Why does such gender genomics matter? Because our generalizations are only as good as the model systems on which they are based. For many years, the model for virtually all processes in humans and non-humans alike was the male, with females representing a special case, an exception to be studied after the representative subjects had been described. In medical research, this paradigm led to the disproportionate use of male subjects, whether rodents, monkeys, or people, in basic research on anatomy and physiology as well as studies of disease, an imbalance that has only been addressed in the last few decades (8). In our human society, it has meant that women in atypical roles are often undervalued compared with their male counterparts (9), leading to relatively slower advancement for women with equal qualifications. Recently, this was aptly demonstrated by the lower publication rate of woman first authored papers in a behavioural journal which does not use a double-blind peer-review system (10). Such biases effecting decisions can occur in both decision-making men and women, and despite our belief that we are egalitarian.
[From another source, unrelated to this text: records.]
(** A copy of strings without variables is the array itself. *)
Lemma settled_no_variables strs l : Forall2 settled strs l → forallb (λ i, bool_decide (i_variables i = [])) l = true.
Proof.
  induction 1 as [|str i strs l Hs _ IH]; [done|]. simpl. by rewrite bool_decide_eq_true_2 by apply Hs.
Qed.
Lemma copy_literal a strs w r w' : literal_array w a strs → copy_array a w = Some (r, w') → r = Some a.
Proof.
  intros (l & Hl & Hs). pose proof (settled_no_variables _ _ Hs) as Hv. unfold copy_array, m_bind, m_get. rewrite Hl.
  unfold m_some, m_ret. unfold on_csys, shuso_instrings_copy_for_worker. rewrite Hv. unfold m_ret. congruence.
Qed.

(** A function of one string keeps the settled ones settled. *)
Definition keeps_settled {A} (f : instring → M (world E) (A * instring)) : Prop :=
  ∀ str i w r w', settled str i → f i w = Some (r, w') → settled str r.2.

Lemma reader_with {A} a n (f : instring → M (world E) (A * instring)) : keeps_settled f → reader (with_instring a n f).
Proof.
  intros Hf w r w'. unfold with_instring, m_bind, m_get. destruct (cw_arrays w !! a) as [l|] eqn:Hl; [|done].
  simpl. unfold m_ret. destruct (l !! n) as [i|] eqn:Hi; [|done]. simpl. unfold on_csys.
  destruct (f i (cw_sys w)) as [[x s]|] eqn:Hx; [|done]. intros [= _ <-]. split; [done..|].
  intros b strs (l' & Hl' & Hs). destruct (decide (b = a)) as [->|Hne].
  - assert (l' = l) as -> by congruence. exists (<[n := x.2]> l). simpl. split.
    { apply list_lookup_insert_eq. apply lookup_lt_is_Some. eauto. }
    destruct (Forall2_lookup_r _ _ _ _ _ Hs Hi) as (str & Hstr & Hsi).
    rewrite <- (list_insert_id strs n str) by done. apply Forall2_insert; [done|]. by eapply Hf.
  - exists l'. simpl. by rewrite list_lookup_insert_ne.
Qed.

Lemma typed_keeps_settled t : keeps_settled (typed_value t).
Proof.
  intros str i w r w' Hs. destruct t as [q|]; simpl; unfold m_bind.
  - rewrite (settled_ask q str) by done. unfold m_ret. by intros [= <- _].
  - unfold shuso_instring_buffer_value, m_bind. rewrite interpolate_none by apply Hs. unfold m_ret.
    by intros [= <- _].
Qed.

Lemma reader_arrays_of ctx s : reader (setting_arrays_of ctx s).
Proof.
  unfold setting_arrays_of. apply reader_bind; [apply reader_get|]. intros w.
  apply reader_bind; [apply reader_some|]. intros x. apply reader_bind; [apply reader_assert|].
  intros _. apply reader_some.
Qed.

Lemma reader_value ctx s nval mt t : reader (shuso_setting_value ctx s nval mt t).
Proof.
  unfold shuso_setting_value. destruct s as [s|]; [|apply reader_ret].
  apply reader_bind; [apply reader_arrays_of|]. intros x. apply reader_bind; [apply reader_length|]. intros n.
  destruct (Z.of_nat n <=? nval); [apply reader_ret|]. apply reader_with, typed_keeps_settled.
Qed.

Lemma reader_string ctx s n : reader (shuso_setting_string ctx s n).
Proof. apply reader_bind; [apply reader_value|intros; apply reader_ret]. Qed.

Lemma reader_matches ctx s n pat : reader (shuso_setting_string_matches ctx s n pat).
Proof.
  apply reader_bind; [apply reader_some|]. intros s'. apply reader_bind; [apply reader_arrays_of|]. intros x.
  apply reader_bind; [apply reader_length|]. intros k. destruct (_ <? _); [apply reader_ret|].
  apply reader_bind; [apply reader_with|].
  - intros str i w r w' Hs. unfold m_bind. rewrite (settled_string false str) by done.
    unfold m_ret. by intros [= <- _].
  - intros [[v|] r]; [|apply reader_ret]. apply reader_bind; [apply reader_some|intros; apply reader_ret].
Qed.

(** *** The arrays of a setting *)

(** Those of a setting with plain values: its own, inherited ones, defaults *)
Record arrays_match (w : cworld E) (x : setting_arrays) (l i d : list string) : Prop := {
  am_local : literal_array w (sa_local x) l;
  am_inherited : literal_array w (sa_inherited x) i;
  am_defaults : literal_array w (sa_defaults x) d;
  am_merged : sa_merged x = match l, i with
                            | _ :: _, _ => sa_local x
                            | [], _ :: _ => sa_inherited x
                            | [], [] => sa_defaults x
                            end
}.

Lemma arrays_match_reads w w' x l i d : reads w w' → arrays_match w x l i d → arrays_match w' x l i d.
Proof. intros [] []. split; eauto. Qed.

Lemma literal_length a strs w : literal_array w a strs → array_length a w = Some (length strs, w).
Proof.
  intros (l & Hl & Hs). unfold array_length, m_bind, m_get. rewrite Hl. simpl. unfold m_ret.
  by rewrite (Forall2_length _ _ _ Hs).
Qed.

Lemma merged_match w a1 a2 a3 l i d m w' : literal_array w a1 l → literal_array w a2 i → literal_array w a3 d →
  merged_array a1 a2 a3 w = Some (m, w') → arrays_match w (SettingArrays m a1 a2 a3) l i d ∧ w' = w.
Proof.
  intros H1 H2 H3. unfold merged_array, m_bind. rewrite (literal_length _ _ _ H1).
  destruct l as [|str l]; simpl; [|intros [= <- <-]; by split].
  rewrite (literal_length _ _ _ H2). destruct i as [|str i]; simpl; intros [= <- <-]; by split.
Qed.

(** ** What is made *)

Lemma bind_inv {A B} (m : M (cworld E) A) (k : A → M (cworld E) B) w r w' :
  m_bind m k w = Some (r, w') → ∃ x w1, m w = Some (x, w1) ∧ k x w1 = Some (r, w').
Proof. unfold m_bind. destruct (m w) as [[x w1]|]; [eauto|done]. Qed.

(** What making leaves: Lua's tables keep their plain values, arrays stay, structs are only added. *)
Record makes (w w' : cworld E) : Prop := {
  mk_lua : keeps (cw_lua w) (cw_lua w');
  mk_arrays : ∀ a strs, literal_array w a strs → literal_array w' a strs
}.
#[export] Instance makes_preorder : PreOrder makes.
Proof. split; [by split|]. intros w1 w2 w3 [] []. split; [by etrans|eauto]. Qed.
Lemma reads_makes w w' : reads w w' → makes w w'.
Proof. intros [Hl _ _ Ha]. split; [by rewrite Hl|done]. Qed.
Definition maker {A} (m : M (cworld E) A) : Prop :=
  ∀ w r w', m w = Some (r, w') → makes w w' ∧ cw_settings w' = cw_settings w.
Lemma reader_maker {A} (m : M (cworld E) A) : reader m → maker m.
Proof. intros Hm w r w' Hr. pose proof (Hm _ _ _ Hr) as Hr'. split; [by apply reads_makes|apply Hr']. Qed.
Lemma maker_bind {A B} (m : M (cworld E) A) (k : A → M (cworld E) B) :
  maker m → (∀ x, maker (k x)) → maker (x <- m ;; k x).
Proof.
  intros Hm Hk w r w' (x & w1 & Hx & Hr)%bind_inv. destruct (Hm _ _ _ Hx) as [H1 E1].
  destruct (Hk _ _ _ _ Hr) as [H2 E2]. split; [by etrans|congruence].
Qed.

Lemma reader_fail msg : reader (fail_with msg).
Proof. apply reader_bind; [apply reader_sys|intros; apply reader_ret]. Qed.

Lemma reader_kind_end s a cnt :
  reader (cnt' <- error_count ;;
          if cnt <? cnt' then msg <- last_error ;; shuso_config_error s msg ;;; m_ret None
          else a <- m_some a ;; m_ret (Some (a : nat))).
Proof.
  apply reader_bind; [apply reader_gets|]. intros cnt'. destruct (cnt <? cnt').
  - apply reader_bind; [apply reader_gets|]. intros msg. apply reader_bind; [apply reader_fail|]. intros. apply reader_ret.
  - apply reader_bind; [apply reader_some|]. intros. apply reader_ret.
Qed.

(** One kind: the array that is made of plain values holds them. *)
Lemma kind_made s kind w r w' : kind_instrings s kind w = Some (r, w') →
  makes w w' ∧ cw_settings w' = cw_settings w ∧
  ∀ a strs, r = Some a → (2 ≤ turns)%nat → written (cw_lua w) s kind = Some strs → literal_array w' a strs.
Proof.
  intros Hk. unfold kind_instrings in Hk. apply bind_inv in Hk as (cnt & w0 & [= <- <-] & Hk).
  apply bind_inv in Hk as (w0 & w1 & [= <- <-] & Hk). apply bind_inv in Hk as ([res lua] & w1 & Hs & Hk).
  destruct (setting_instrings turns (cw_lua w) s kind) as [[res' lua']|] eqn:Hsi; [|done].
  injection Hs as -> -> <-. apply bind_inv in Hk as (u & w1 & [= <- <-] & Hk).
  set (w1 := put_lua lua w) in Hk. assert (makes w w1) as Hm1.
  { split; [by eapply setting_instrings_keeps|]. intros a strs (l & Hl & Hf). by exists l. }
  apply bind_inv in Hk as (a & w2 & Ha & Hk). simpl in Ha.
  assert (reads w1 w2) as Hr.
  { destruct res as [tss|err|]; [| |done].
    - eapply reader_bind in Ha; [done|apply reader_sys|]. intros [l|]; [|apply reader_ret].
      apply reader_bind; [apply reader_new_array|intros; apply reader_ret].
    - eapply reader_bind in Ha; [done|apply reader_sys|]. intros x. apply reader_bind; [apply reader_sys|].
      intros y. apply reader_ret. }
  pose proof (reader_kind_end s a _ _ _ _ Hk) as Hr2. split_and!.
  { etrans; [done|]. apply reads_makes. by etrans. }
  { rewrite (rd_settings _ _ Hr2), (rd_settings _ _ Hr). done. }
  intros b strs -> Hn Hw.
  destruct (setting_instrings_plain turns (cw_lua w) s kind strs Hn Hw) as [lua' Hpl]. rewrite Hsi in Hpl.
  injection Hpl as -> <-. apply bind_inv in Ha as (l & w3 & Hl & Ha).
  apply bind_inv in Hk as (cnt & w4 & [= <- <-] & Hk).
  destruct (_ <? _); [by apply bind_inv in Hk as (msg & w5 & _ & (x & w6 & _ & [=])%bind_inv)|].
  apply bind_inv in Hk as (b' & w5 & Hb & [= -> <-]). destruct a as [a|]; [|done]. injection Hb as -> <-.
  destruct l as [l|]; [|done]. apply bind_inv in Ha as (a' & w5 & Hn' & [= -> <-]). injection Hn' as <- <-.
  exists l. simpl. split; [by rewrite lookup_app_r, Nat.sub_diag|].
  unfold on_csys in Hl. destruct (luaS_instrings_lua_to_c _ _) as [[l' sys]|] eqn:Hmade; [|done].
  injection Hl as -> <-. by eapply plains_made.
Qed.

(** All kinds have plain values. *)
Definition plain_setting (c : lconfig) (s : nat) (l i d : list string) : Prop :=
  written c s KindLocal = Some l ∧ written c s KindInherited = Some i ∧ written c s KindDefault = Some d.
Lemma plain_setting_keeps c c' s l i d : keeps c c' → plain_setting c s l i d → plain_setting c' s l i d.
Proof. intros Hk (? & ? & ?). by split_and!; eapply written_keeps. Qed.


Lemma maker_block s b : maker (m_modify (put_block s b)).
Proof. intros w r w' [= <- <-]. by repeat split. Qed.
Lemma reader_context_list : reader block_context_list.
Proof.
  unfold block_context_list. destruct (0 <? core_submodules); [|apply reader_ret].
  apply reader_bind; [apply reader_sys|]. intros [|]; [apply reader_ret|apply reader_fail].
Qed.
Lemma maker_setting_block s x : maker (setting_block s x).
Proof.
  unfold setting_block. destruct (ls_block x); [|apply reader_maker, reader_ret].
  apply maker_bind; [apply reader_maker, reader_sys|]. intros ok. destruct (negb ok); [apply reader_maker, reader_sys|].
  apply maker_bind; [apply reader_maker, reader_get|]. intros w.
  apply maker_bind; [apply reader_maker, reader_assert|]. intros _.
  apply maker_bind; [apply reader_maker, reader_some|]. intros path.
  apply maker_bind; [apply maker_block|]. intros _.
  apply maker_bind; [apply reader_maker, reader_context_list|]. intros ok'.
  destruct (negb ok'); apply reader_maker; [apply reader_sys|apply reader_ret].
Qed.

(** A setting's struct and arrays *)
Lemma struct_made s i n w r w' : lua_setting_to_c_struct s i n w = Some (r, w') →
  makes w w' ∧ ∀ x, r = Some x →
  (∃ st, cw_settings w' = <[s := st]> (cw_settings w) ∧ s_instrings_index st = i) ∧
  ∀ l h d, (2 ≤ turns)%nat → plain_setting (cw_lua w) s l h d → arrays_match w' x l h d.
Proof.
  intros Hr. unfold lua_setting_to_c_struct in Hr. apply bind_inv in Hr as (ok & w1 & H1 & Hr).
  apply reader_sys in H1. destruct (negb ok).
  { apply reader_sys in Hr as Hr2. split; [by apply reads_makes; etrans|].
    intros x ->. unfold set_error, on_csys, shuso_set_error, m_bind in Hr. done. }
  apply bind_inv in Hr as (w1' & w2 & [= <- <-] & Hr).
  apply bind_inv in Hr as (x & w2 & Hx & Hr). apply reader_some in Hx as R2.
  apply bind_inv in Hr as (path & w3 & Hp & Hr). apply reader_some in Hp as R3.
  apply bind_inv in Hr as (? & w4 & R4%reader_assert & Hr). apply bind_inv in Hr as (? & w5 & R5%reader_assert & Hr).
  assert (reads w w5) as Hw5 by (by do 4 (etrans; [done|])). clear H1 R2 R3 R4 R5 Hp.
  apply bind_inv in Hr as (block & w6 & [Hm6 Hs6]%maker_setting_block & Hr).
  assert (makes w w6) as Hw6 by (etrans; [by apply reads_makes|done]).
  destruct block as [block|]; [|injection Hr as <- <-; done].
  apply bind_inv in Hr as (? & w7 & [= _ <-] & Hr). set (st := Setting _ _ _ _ _ _) in Hr.
  set (w7 := put_setting s st w6) in Hr.
  assert (makes w w7) as Hw7 by (destruct Hw6; by split).
  apply bind_inv in Hr as (? & w8 & R8%reader_assert & Hr).
  apply bind_inv in Hr as (loc & w9 & (M9 & S9 & A9)%kind_made & Hr).
  assert (makes w w8) as Hw8 by (etrans; [exact Hw7|by apply reads_makes]).
  assert (cw_settings w8 = <[s := st]> (cw_settings w)) as Hst8.
  { rewrite (rd_settings _ _ R8). simpl. by rewrite Hs6, (rd_settings _ _ Hw5). }
  assert (makes w w9) as Hw9 by (by etrans). destruct loc as [loc|]; [|injection Hr as <- <-; done].
  apply bind_inv in Hr as (def & w10 & (M10 & S10 & A10)%kind_made & Hr).
  assert (makes w w10) as Hw10 by (by etrans). destruct def as [def|]; [|injection Hr as <- <-; done].
  apply bind_inv in Hr as (inh & w11 & (M11 & S11 & A11)%kind_made & Hr).
  assert (makes w w11) as Hw11 by (by etrans). destruct inh as [inh|]; [|injection Hr as <- <-; done].
  apply bind_inv in Hr as (merged & w12 & Hmg & [= <- <-]). pose proof (reader_merged _ _ _ _ _ _ Hmg) as R12.
  split; [by etrans; [exact Hw11|apply reads_makes]|]. intros y [= <-]. split.
  { exists st. split; [|done]. rewrite (rd_settings _ _ R12). congruence. }
  intros l h d Hn Hplain. 
  destruct (plain_setting_keeps _ _ _ _ _ _ (mk_lua _ _ Hw8) Hplain) as (P1 & _ & _).
  destruct (plain_setting_keeps _ _ _ _ _ _ (mk_lua _ _ Hw9) Hplain) as (_ & _ & P3).
  destruct (plain_setting_keeps _ _ _ _ _ _ (mk_lua _ _ Hw10) Hplain) as (_ & P2 & _).
  pose proof (mk_arrays _ _ M11 _ _ (mk_arrays _ _ M10 _ _ (A9 _ _ eq_refl Hn P1))) as L1.
  pose proof (mk_arrays _ _ M11 _ _ (A10 _ _ eq_refl Hn P3)) as L3.
  pose proof (A11 _ _ eq_refl Hn P2) as L2.
  by destruct (merged_match _ _ _ _ _ _ _ _ _ L1 L2 L3 Hmg) as [Hmatch ->].
Qed.

(** A setting's struct leads to its arrays. *)
Definition setting_match (w : cworld E) (ctx : list setting_arrays) (s : nat) (l h d : list string) : Prop :=
  ∃ st x, cw_settings w !! s = Some st ∧ 0 ≤ s_instrings_index st ∧ ctx !! Z.to_nat (s_instrings_index st) = Some x ∧
          arrays_match w x l h d.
There is an ongoing effort of 289+ programs to sequence additional eukaryotic genomes, including 67 arthropods and 133 vertebrates, with <20% of taxa chosen explicitly as relevant for evolutionary studies (6). The recent description of a cephalochordate genome, for example, used the genome of a “single gravid male” (10). Genomics has only begun to scratch the surface in determining how interactions among genes and gene products influence the genotype, and it seems plausible that such interactions could differ between males and females. Ignoring the potential for biases in data collection at this crucial pioneering juncture could set the stage for regrettably limited datasets for years to come.
We urge genomics researchers to ensure that in these new data the diversity of genetic and environmental mechanisms (11) that control gender-specific anatomy, physiology, and behaviour will be fully represented.
1. S. Brenner. Nature 449, 783784 (2007).
2. T. C. Erren, P. Cullen, M. Erren. Nature 452, 151 (2008).
3. News-in-Brief. Nature 451, 759 (2008).
4. V. Vergoz, H. A. Schreurs, A. R. Mercer. Science 317, 384 (2007).
5. H. R. Mattila, T. D. Seeley. Science 317, 362 (2007).
6. The Honeybee Genome Sequencing Consortium. Nature 443, 931 (2006)
8. M. Zuk. Sexual selections. University of California Press (2002)
9. A. E. Budden, T. Tregenza, L. W. Aarssen, et al. Trends in Ecology & Evolution 23, 4 (2008).
10. Putnam NH et al. Nature 453, 1064 (2008).
11. A. E. Quinn et al. Science 316, 411 (2007).